Spartacus, the tale of a Roman slave revolt, went on to win four Oscars, ended the blacklist and enshrined Douglas as a Hollywood icon.
He was the ragman’s son – the title of his bestselling memoir – born Issur Danielovitch, the son of impoverished Russian-Jewish immigrants in the town of Amsterdam in upstate New York on December 9, 1916.
“My father got himself a horse and a small wagon and became a ragman, buying old rags, pieces of metal and junk for pennies,” he recalled. Times were tough for Douglas and his six sisters.
“We were living by the railroad tracks and every night hobos would come and knock on the door. Even though we didn’t have enough, my mother always saved something so when they came to the door, she had something to give them.”
It was a lesson Douglas never forgot. The actor and his wife donated more than £40million to charities, including a home for Alzheimer’s patients and a homeless women’s shelter. They also renovated more than 400 playgrounds in Los Angeles.
“I came from abject poverty,” he said. “I didn’t dream of becoming a millionaire. So you have to give back.”
Douglas would have countless lovers on screen and off, but lost his virginity to his English teacher at the age of 15. “I had been a ragamuffin kid of 15 coping with a neighbourhood filled with gangs,” he wrote in his memoir. “Under her guidance I became a different person. I am eternally grateful.”
Douglas acted in school plays, but only turned to the profession after trying more than 40 jobs, including janitor and gardener.
Winning a scholarship to the American Academy of Dramatic Arts, he dated classmate Lauren Bacall.
In 1943 he married fellow student Diana Dill shortly after being inducted into the US Navy as the Second World War raged.
Hunting Japanese submarines in the Pacific, he was discharged in 1944 after being wounded by a depth charge exploding prematurely and then catching dysentery.
Bacall recommended Douglas for his first movie role in 1946 film noir The Strange Love of Martha Ivers, and in 1949 boxing classic Champion earned the first of his three Oscar nominations.
Wife Diana endured his many infidelities, having sons Michael and Joel, but after eight years she called it quits, divorcing in 1951.
Yet even when he wed German-born actress Anne Buydens three years later, Douglas could not stop his philandering. “What’s wrong with sex addiction?” Douglas asked when son Michael was accused of suffering from it in the 1990s. “I’ve had it all my life.”
However Anne, who gave Douglas two more sons – Peter and Eric – put up with his cheating. “I owe her so much,” Douglas told me. “I wouldn’t be where I am today without her.”
Taking his hand, Anne said: “We were there for each other, with love and enormous friendship.”
It wasn’t easy on their children either.
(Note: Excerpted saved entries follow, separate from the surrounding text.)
Lemma encode_recovery_Ok s b :
  encode_scale_set_delivery_recovery s = Ok b →
  ∃ w, recovery_validate s = Ok () ∧ from_state s = Ok w ∧ recovery_to_vec w = Some b ∧
    len b ≤ MAX_SCALE_SET_DELIVERY_RECOVERY_BYTES.
Proof.
  unfold encode_scale_set_delivery_recovery. intros H. apply bind_Ok in H as ([] & Hv & H).
  apply bind_Ok in H as (w & Hw & H). apply bind_Ok in H as (b' & Hb%ok_or_Ok & H).
  apply ok_guard in H as [Hl [= <-]]. bprop. eauto.
Qed.

Lemma encode_decode_recovery s b :
  recovery_typed s → encode_scale_set_delivery_recovery s = Ok b →
  decode_scale_set_delivery_recovery b = Ok s.
Proof.
  intros Hty Henc. pose proof Henc as (w & Hv & Hw & Hb & Hl)%encode_recovery_Ok.
  destruct (recovery_reads _ _ Hb) as [Hfrom Hver]. unfold decode_scale_set_delivery_recovery.
  rewrite (proj2 (N.ltb_ge _ _)) by done. rewrite Hver, Hfrom. rsimpl.
  assert (yw_schema_version w = SCALE_SET_DELIVERY_RECOVERY_SCHEMA_VERSION) as ->.
  { unfold from_state in Hw. do 2 (apply bind_Ok in Hw as (? & _ & Hw)). injection Hw as <-. simpl.
    unfold recovery_validate in Hv. simpl in Hv. apply ok_guard in Hv as [Hg _]. bprop. done. }
  rewrite N.eqb_refl. cbn [negb]. rewrite (state_round_trip _ _ Hty Hv Hw). rsimpl. rewrite Hv. rsimpl.
  rewrite Henc. rsimpl. by rewrite bool_decide_eq_false_2 by auto.
Qed.

Lemma decode_encode_recovery b s :
  decode_scale_set_delivery_recovery b = Ok s →
  recovery_typed s ∧ encode_scale_set_delivery_recovery s = Ok b.
Proof.
  unfold decode_scale_set_delivery_recovery. intros H. apply ok_guard in H as [_ H].
  apply bind_Ok in H as (v & _ & H). apply ok_guard in H as [_ H]. apply bind_Ok in H as (w & _ & H).
  apply bind_Ok in H as (s' & Hty%into_state_typed & H). apply bind_Ok in H as ([] & _ & H).
  apply bind_Ok in H as (b' & Henc & H). apply ok_guard in H as [Heq [= <-]]. bprop. by subst.
Qed.

(** ** Texts determine documents *)

Lemma attempt_wire_inj a a' : attempt_wire a = attempt_wire a' → a = a'.
Proof.
  destruct a, a'. unfold attempt_wire. simpl. intros H. injection H. intros. subst.
  f_equal. by apply phase_name_inj.
Qed.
Son Eric – who died of a drug overdose in 2004, aged 46 – called life with Douglas “like living in a beautiful town next to a volcano”.
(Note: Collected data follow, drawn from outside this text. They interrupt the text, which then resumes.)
Definition map_bridge_error (_ : ScaleSetBridgeError) : ScaleSetDeliveryControllerError :=
  controller_error "scale_set_bridge_failed".

Definition map_store_error (_ : PersonalWorkerStoreError) : ScaleSetDeliveryControllerError :=
  controller_error "scale_set_delivery_store_failed".

Definition delivery_invalid : ScaleSetDeliveryControllerError :=
  controller_error "scale_set_delivery_invalid".

Definition controller_conflict : ScaleSetDeliveryControllerError :=
  controller_error "scale_set_delivery_recovery_conflict".

Definition ack_response_invalid : ScaleSetDeliveryControllerError :=
  controller_error "scale_set_ack_response_invalid".

(** [is_some_and(..)] and the like on an available-requests result. *)
Definition no_available (delivery : ScaleSetDelivery) : bool :=
  match available_request_ids delivery with
  | Ok available => (length available =? 0)%nat
  | _ => false
  end.

Section controller.
Context `{SER : !StoreSerde, DS : !DocumentSerde, LIMA : !LimaAuthorityReader, SERDE : CatalogSerde,
  DSERDE : DeliverySerde, HASHER : Sha256Hasher, RSERDE : RecoverySerde, INIT : StoreInitializer}
  {B : Type} `{BRIDGE : DeliveryBridge B}.

Abbreviation cio := (prog (World * B) ScaleSetDeliveryControllerError).

(** A call of the bridge. *)
Definition bridge {A} (call : prog B ScaleSetBridgeError A) : cio A :=
  failing map_bridge_error (λ '(w, b), let '(b', out) := call b in ((w, b'), out)).

Definition poison {E} : prog (World * B) E unit := λ '(w, b), ((w, bridge_poison b), Done (Ok ())).

(** A call of the store. *)
Definition stored_call {A} (call : io PersonalWorkerStoreError A) : cio A :=
  failing map_store_error (disk call).

(** [bridge.poison(); return Err(error)]. *)
Definition poisoned {A} (error : ScaleSetDeliveryControllerError) : cio A :=
  _ ← poison; lift (Err error).

(** [call.map_err(|error| { bridge.poison(); error })?]. *)
Definition or_poison {A} (call : cio A) : cio A :=
  catch call (λ r,
    match r with
    | Err error => poisoned error
    | r => lift r
    end).

(** [bridge.poll(..)] read as a delivery; an invalid message poisons. *)
Definition poll_delivery (capacity : N) : cio (option ScaleSetDelivery) :=
  poll ← bridge (bridge_poll capacity);
  match from_bridge_poll poll with
  | Ok delivery => mret delivery
  | Err _ => poisoned delivery_invalid
  | Panic => lift Panic
  end.

Definition available_of (current : ScaleSetDeliveryRecoveryState)
    : result ScaleSetDeliveryControllerError (list ScaleSetRunnerRequestId) :=
  map_err (λ _, delivery_invalid) (available_request_ids (rs_delivery current)).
Douglas cut off son Michael in a row over the movie One Flew Over the Cuckoo’s Nest.
Michael produced it and gave Jack Nicholson the lead role his father wanted.
They only reconciled after Douglas senior nearly died when his helicopter struck a small plane over a Los Angeles airport in 1981 in a crash that left two dead.
“I was in the hospital, my back almost broken, thinking, ‘Why am I alive?’” he recalled.
He recovered, only to suffer a devastating stroke in 1986 which left him suicidal.
“I thought my life was at an end,” he confessed. “But when I put the gun in my mouth it hit a tooth. Ow! And that struck me as funny – a toothache was stopping me from committing suicide.”
Receiving an honorary Academy Award at the 1996 Oscars just weeks after his stroke, he recalled his short speech: “I learned to say two words: Thank you.”
It took years of therapy before he recovered the power of speech and walked again, but Douglas was a fighter. “You endure it,” he said. “It’s a part of life.” As he outlived his friends, Douglas insisted: “I don’t think about death. I think about life.”
A living legend in his final years, Douglas was self-effacing, humble and indefatigable in his lust for life.
And as we parted, Douglas assured we’d meet again: “We’re doing this again when I’m 200.” Sadly, that was not to be.